- Brief
In the records below, the line with "ok (Some n)" opens the range and the line with "None => ok true" closes it; print that range exactly and nothing else.
[Start of section]
Lemma contains_spec n h : contains n h = true ↔ ∃ a b, h = a +:+ n +:+ b.
Proof.
  induction h as [|c h IH].
  - cbn [contains]. rewrite orb_false_r, prefix_spec. split.
    + intros [b Hb]. by exists "", b.
    + intros ([|??] & b & Hb); [by exists b|done].
  - cbn [contains]. rewrite orb_true_iff, prefix_spec, IH. split.
    + intros [[b Hb]|(a & b & ->)]; [by exists "", b|by exists (String c a), b].
    + intros ([|c' a] & b & Hb); [left; by exists b|right].
      simpl in Hb. injection Hb as -> ->. by exists a, b.
Qed.

Lemma str_lower_nonempty n : n ≠ "" → str_lower n ≠ "".
Proof. by destruct n. Qed.

Section Substring.
Context `{Externals}.
Context (now : Z) (st : redis).

Lemma collect_length q l rs :
  collect now st q l = Ok rs → (length rs ≤ length l)%nat.
Proof.
  revert rs. induction l as [|rid l IH]; intros rs Hrs; simpl in Hrs.
  - injection Hrs as <-. done.
  - apply bind_Ok in Hrs as ([raw|] & _ & Hrs);
      [|specialize (IH _ Hrs); simpl; lia].
    destruct (String.eqb raw ""); [specialize (IH _ Hrs); simpl; lia|].
    apply bind_Ok in Hrs as (o & _ & Hrs).
    apply bind_Ok in Hrs as (rs' & Hrs' & Hrs).
    injection Hrs as <-.
    specialize (IH _ Hrs'). destruct o; simpl; lia.
Qed.

Lemma py_slice_to_length {A} (n : Z) (l : list A) :
  0 ≤ n → (length (py_slice_to n l) ≤ Z.to_nat n)%nat.
Proof.
  intros Hn. unfold py_slice_to.
  destruct (Z.leb_spec 0 n); [|lia]. rewrite length_take. lia.
Qed.

(** The records a search returns are obtained by running the substring
    filters over the truncated list only. *)
Lemma search_reports_inv q resp :
  search_reports now st q = Ok resp →
  ∃ ids candidates,
    search_ids now st q = Ok ids
    ∧ search_candidates now st q ids = Ok candidates
    ∧ collect now st q
        (py_slice_to (limit q) (filter (λ rid, rid ∈ candidates) ids))
      = Ok (results resp)
    ∧ count resp = length (results resp).
Proof.
  unfold search_reports. intros Hs. inv_bind Hs. injection Hs as <-.
  exists a, a0. by repeat split.
Qed.
End Substring.

Section SubstringSpec.
Context `{Externals}.
Context (now : Z) (st : redis).

Lemma rejects_spec n hay :
  rejects n hay = false ↔ ∀ m, n = Some m → m ≠ "" → substring m hay.
Proof.
  unfold rejects, substring. destruct n as [n|]; [|by split].
  split.
  - intros Hr m [= <-] Hn. apply contains_spec.
    apply String.eqb_neq in Hn. rewrite Hn in Hr. simpl in Hr.
    by destruct (contains n hay).
  - intros Hs. destruct (String.eqb_spec n "") as [|Hn]; [done|]. simpl.
    apply negb_false_iff, contains_spec. by apply Hs.
Qed.

Lemma rejects_passes q obj :
  rejects (url_contains q)
    (py_str (default (JStr "") (dict_get obj "url"))) = false
  ∧ rejects (str_lower <$> ua_contains q)
      (str_lower (py_str (default (JStr "") (dict_get obj "user_agent"))))
    = false
  ↔ passes q obj.
Proof.
  unfold passes. rewrite !rejects_spec. split; intros [Hu Ha]; (split; [done|]).
  - intros n Hn Hne. apply Ha; [by rewrite Hn|by apply str_lower_nonempty].
  - intros m Hm Hne. destruct (ua_contains q) as [n|]; [|done].
    injection Hm as <-. apply Ha; [done|]. by intros ->.
Qed.

(** What [load_record] returns, when it returns. *)
Lemma load_record_Ok q raw o :
  load_record q raw = Ok o →
  ∃ obj, json_loads raw = Some (JObj obj)
    ∧ ((¬ passes q obj ∧ o = None)
       ∨ (passes q obj
          ∧ ∃ h, date_human (date_of obj) = Some h
                 ∧ o = Some (dict_set obj "_date_human" (JStr h)))).
Proof.
  unfold load_record.
  destruct (json_loads raw) as [[| | | | | |obj]|]; try done.
  intros Hl. exists obj. split; [done|].
  pose proof (rejects_passes q obj) as Hp.
  destruct (rejects (url_contains q) _) eqn:Hu.
  { left. split; [|by injection Hl]. intros Hpass. apply Hp in Hpass as [? _].
    congruence. }
  destruct (rejects (str_lower <$> ua_contains q) _) eqn:Ha.
  { left. split; [|by injection Hl]. intros Hpass. apply Hp in Hpass as [_ ?].
    congruence. }
  right. split; [by apply Hp|].
  unfold date_of.
  destruct (py_float _) as [ts|]; [|done]. simpl.
  destruct (date_human ts) as [h|]; [|done]. injection Hl as <-. by exists h.
Qed.

(** The records [collect] returns are those of the list that are stored
    and pass the filters. *)
Lemma collect_spec q l rs :
  collect now st q l = Ok rs →
  ∀ obj', obj' ∈ rs ↔
    ∃ rid obj h,
      rid ∈ l ∧ stored_record now st (prefix q) rid obj ∧ passes q obj
      ∧ date_human (date_of obj) = Some h
      ∧ obj' = dict_set obj "_date_human" (JStr h).
Proof.
  revert rs. induction l as [|r l IH]; intros rs Hc obj'; simpl in Hc.
  - injection Hc as <-. split; [by intros ?%elem_of_nil|].
    by intros (? & ? & ? & ?%elem_of_nil & _).
  - apply bind_Ok in Hc as (oraw & Hget & Hc).
    assert (∀ rs', collect now st q l = Ok rs' →
      (∀ obj, ¬ (stored_record now st (prefix q) r obj ∧ passes q obj)) →
      obj' ∈ rs' ↔
        ∃ rid obj h,
          rid ∈ r :: l ∧ stored_record now st (prefix q) rid obj
          ∧ passes q obj ∧ date_human (date_of obj) = Some h
          ∧ obj' = dict_set obj "_date_human" (JStr h)) as Hskip.
    { intros rs' Hrs' Hnot. rewrite (IH _ Hrs'). split.
      - intros (rid & obj & h & ? & ?). exists rid, obj, h.
        split; [by right|done].
      - intros (rid & obj & h & [->|?]%elem_of_cons & Hst & Hp & ?).
        + by destruct (Hnot obj).
        + by exists rid, obj, h. }
    destruct oraw as [raw|].
    2:{ apply Hskip; [done|]. intros obj [(raw & Hraw & _) _]. congruence. }
    destruct (String.eqb_spec raw "") as [->|Hne].
    { apply Hskip; [done|]. intros obj [(raw & Hraw & ? & _) _]. congruence. }
    apply bind_Ok in Hc as (o & Hload & Hc).
    apply bind_Ok in Hc as (rs' & Hrs' & Hc). injection Hc as <-.
    destruct (load_record_Ok _ _ _ Hload)
      as (obj & Hobj & [[Hnp ->]|(Hp & h & Hh & ->)]).
    + apply Hskip; [done|]. intros obj0 [(raw0 & Hraw0 & _ & Hobj0) Hp0].
      congruence.
    + rewrite elem_of_cons, (IH _ Hrs'). split.
      * intros [->|(rid & obj0 & h0 & ? & ?)].
        -- exists r, obj, h. split_and!; [left| |done..]. by exists raw.
        -- exists rid, obj0, h0. split; [by right|done].
      * intros (rid & obj0 & h0 & [->|?]%elem_of_cons & Hst & Hp0 & Hh0 & ->).
        -- left. destruct Hst as (raw0 & Hraw0 & _ & Hobj0).
           assert (obj0 = obj) as -> by congruence. congruence.
        -- right. by exists rid, obj0, h0.
Qed.
End SubstringSpec.
(** [find_one({"_id": k})] *)
Fixpoint find_one {A} (k : string) (coll : list (string * A)) : option A :=
  match coll with
  | [] => None
  | (k', d) :: rest => if String.eqb k' k then Some d else find_one k rest
  end.

(** [update_one({"_id": k}, {"$set": ...})]: the first match is rewritten. *)
Fixpoint update_one {A} (k : string) (f : A -> A) (coll : list (string * A))
  : list (string * A) :=
  match coll with
  | [] => []
  | (k', d) :: rest =>
      if String.eqb k' k then (k', f d) :: rest
      else (k', d) :: update_one k f rest
  end.

(** [delete_one({"_id": k})]: the first match is removed. *)
Fixpoint delete_one {A} (k : string) (coll : list (string * A))
  : list (string * A) :=
  match coll with
  | [] => []
  | (k', d) :: rest =>
      if String.eqb k' k then rest else (k', d) :: delete_one k rest
  end.

(** [delete_many({"contactId": s})] on the interaction collection: the field
    is compared with the string as it stands. *)
Definition delete_many_contactId (s : string)
    (coll : list (string * InteractionDoc)) : list (string * InteractionDoc) :=
  filter (fun kd => negb (String.eqb (contactId (snd kd)) s)) coll.

(** [matched_count] of [update_one] and [deleted_count] of [delete_one]: one
    when a document has the identifier, zero otherwise. *)
Definition count_matched {A} (k : string) (coll : list (string * A)) : Z :=
  match find_one k coll with
  | Some _ => 1
  | None => 0
  end.

(** [collection(name)] fails when the database is not configured. *)
Definition collection (db : option Database) : Exception + Database :=
  match db with
  | None => inl (HTTPError 500 "Database not configured")
  | Some d => inr d
  end.

(** ** Python list helpers *)

(** [l[:n]]: a negative [n] counts from the end. *)
Definition slice_to {A} (l : list A) (n : Z) : list A :=
  if 0 <=? n then firstn (Z.to_nat n) l
  else firstn (List.length l - Z.to_nat (- n)) l.

(** [a or b] on lists: an empty list is falsy. *)
Definition list_or {A} (a b : list A) : list A :=
  match a with
  | [] => b
  | _ :: _ => a
  end.

(** Stable sort of (key, element) pairs in descending key order, as
    [list.sort(reverse=True)] orders them: an element is placed before the
    elements of the same key that followed it in the input. *)
Fixpoint insert_desc {A} (x : Z * A) (l : list (Z * A)) : list (Z * A) :=
  match l with
  | [] => [x]
  | y :: l' => if fst x <? fst y then y :: insert_desc x l' else x :: y :: l'
  end.

Definition sort_reverse {A} (l : list (Z * A)) : list (Z * A) :=
  fold_right insert_desc [] l.

(** ** The engine *)

(** The score [1e9] of [overdue_score].  Python compares a float with an int
    by value, and 1e9 is the integer 10^9 exactly. *)
Definition NEVER_CONTACTED_SCORE : Z := 1000000000.

Definition set_daysSince (c : Contact) (d : option Z) : Contact :=
  {| id := id c; doc := doc c; daysSince := Some d |}.

(** [c.get("frequencyDays", 30)] *)
Definition get_frequencyDays (c : Contact) : Z :=
  match frequencyDays (doc c) with
  | Some f => f
  | None => 30
  end.

Section Engine.

Variable fromisoformat : string -> option datetime.
Variable clk : Clock.

(** The block that [is_due], [overdue_score] and the annotation loop each
    start with:
      last = c.get("lastContactedAt")
      if isinstance(last, str):
          try: last = datetime.fromisoformat(last)
          except Exception: last = None *)
Definition get_last (c : Contact) : option datetime :=
  match lastContactedAt (doc c) with
  | Absent => None
  | At d => Some d
  | Raw s => fromisoformat s
  end.

(** [(now_utc() - dt).days]: the clock is read, then the subtraction may
    raise. *)
Definition days_elapsed (dt : datetime) : Clocked (Exception + Z) :=
  now <- now_utc clk ;;
  ret (match datetime_sub now dt with
       | inl e => inl e
       | inr td => inr (days td)
       end).

Definition days_since (dt : option datetime) : Clocked (Exception + option Z) :=
  match dt with
  | None => ok None
  | Some d => n <-- days_elapsed d ;; ok (Some n)
  end.

Definition is_due (c : Contact) : Clocked (Exception + bool) :=
  let freq := get_frequencyDays c in
  match get_last c with
  | None => ok true
  | Some last => n <-- days_elapsed last ;; ok (freq <=? n)
  end.

Definition overdue_score (c : Contact) : Clocked (Exception + Z) :=
  let last := get_last c in
  let freq := get_frequencyDays c in
  match last with
  | None => ok NEVER_CONTACTED_SCORE
  | Some l => n <-- days_elapsed l ;; ok (n - freq)
  end.

(** [items = list(collection("contact").find())] and the loop renaming
    ["_id"]. *)
Definition load_contacts (d : Database) : list Contact :=
  map (fun kd => {| id := fst kd; doc := snd kd; daysSince := None |})
      (contact d).

(** The key of every item, computed in list order. *)
Definition score_items (items : list Contact)
  : Clocked (Exception + list (Z * Contact)) :=
  mapM (fun c => k <-- overdue_score c ;; ok (k, c)) items.

(** [items.sort(key=overdue_score, reverse=True)], the keys kept beside
    the items. *)
Definition sort_items (items : list Contact)
  : Clocked (Exception + list (Z * Contact)) :=
  keyed <-- score_items items ;; ok (sort_reverse keyed).

(** [due = [c for c in items if is_due(c)]] *)
Definition due_items (sorted : list (Z * Contact))
  : Clocked (Exception + list (Z * Contact)) :=
  filterM (fun kc => is_due (snd kc)) sorted.

(** [target = count if mode == "daily" else count] *)
Definition target (mode : string) (count : Z) : Z :=
  if String.eqb mode "daily" then count else count.

(** The loop that sets ["daysSince"] on every returned contact. *)
Definition annotate (result : list (Z * Contact))
  : Clocked (Exception + list (Z * Contact)) :=
  mapM (fun kc =>
          d <-- days_since (get_last (snd kc)) ;;
          ok (fst kc, set_daysSince (snd kc) d)) result.

(** The body of [get_suggestions] after the contacts are loaded; every
    returned contact is paired with the sort key it was ordered by. *)
Definition suggest (items : list Contact) (mode : string) (count : Z)
  : Clocked (Exception + list (Z * Contact)) :=
  sorted <-- sort_items items ;;
  due <-- due_items sorted ;;
  let fallback := sorted in
  let result := slice_to (list_or due fallback) (target mode count) in
  annotate result.

Definition get_suggestions (db : option Database) (mode : string) (count : Z)
  : Clocked (Exception + list Contact) :=
  match collection db with
  | inl e => raise e
  | inr d =>
      result <-- suggest (load_contacts d) mode count ;;
      ok (map snd result)
  end.

(** The endpoint as the framework calls it: a query parameter that is
    absent takes the default of the signature,
    [def get_suggestions(mode: str = "daily", count: int = 3)]. *)
Definition get_suggestions_request (db : option Database)
    (mode : option string) (count : option Z)
  : Clocked (Exception + list Contact) :=
  get_suggestions db
    (match mode with Some m => m | None => "daily"%string end)
    (match count with Some n => n | None => 3 end).

(** The first steps of [get_suggestions]: the sorted contacts and the pool
    the result is cut from, [due or fallback]. *)
Definition result_pool_run (items : list Contact)
  : Clocked (Exception + list (Z * Contact) * list (Z * Contact)) :=
  sorted <-- sort_items items ;;
  due <-- due_items sorted ;;
  ok (sorted, list_or due sorted).

End Engine.

(** ** Settings *)

Definition DEFAULT_SETTINGS : SettingsDoc :=
  {| mode := "daily"; countDaily := 3; countWeekly := 10;
     defaultFrequencies := [7; 30; 90] |}.

(** [get_settings]: the stored document, created with the defaults when it
    is missing. *)
Definition get_settings (db : option Database)
  : (Exception + SettingsDoc) * option Database :=
  match collection db with
  | inl e => (inl e, db)
  | inr d =>
      match settings d with
      | Some s => (inr s, db)
      | None =>
          (inr DEFAULT_SETTINGS,
           Some {| contact := contact d;
                   contactinteraction := contactinteraction d;
                   settings := Some DEFAULT_SETTINGS |})
      end
  end.

(** [update_settings]: the body ([SettingsIn], the four fields of the
    settings document) is written with [upsert=True] and read back. *)
Definition update_settings (db : option Database) (data : SettingsDoc)
  : (Exception + SettingsDoc) * option Database :=
  match collection db with
  | inl e => (inl e, db)
  | inr d =>
      let d1 :=
        {| contact := contact d;
           contactinteraction := contactinteraction d;
           settings := Some data |} in
      match settings d1 with
      | Some doc => (inr doc, Some d1)
      | None => (inl AttributeError, Some d1)
      end
  end.

(** ** Recording an interaction *)

(** The ["$set"] of [add_interaction], as the store keeps it. *)
Definition touch (last upd : datetime) (c : ContactDoc) : ContactDoc :=
  {| fullName := fullName c;
     relationship := relationship c;
     phoneNumber := phoneNumber c;
     email := email c;
     frequencyDays := frequencyDays c;
     lastContactedAt := At last;
     priority := priority c;
     updated_at := Some upd |}.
[End of section]
- Solved problem
  | Some d => n <-- days_elapsed d ;; ok (Some n)
  end.

Definition is_due (c : Contact) : Clocked (Exception + bool) :=
  let freq := get_frequencyDays c in
  match get_last c with
  | None => ok true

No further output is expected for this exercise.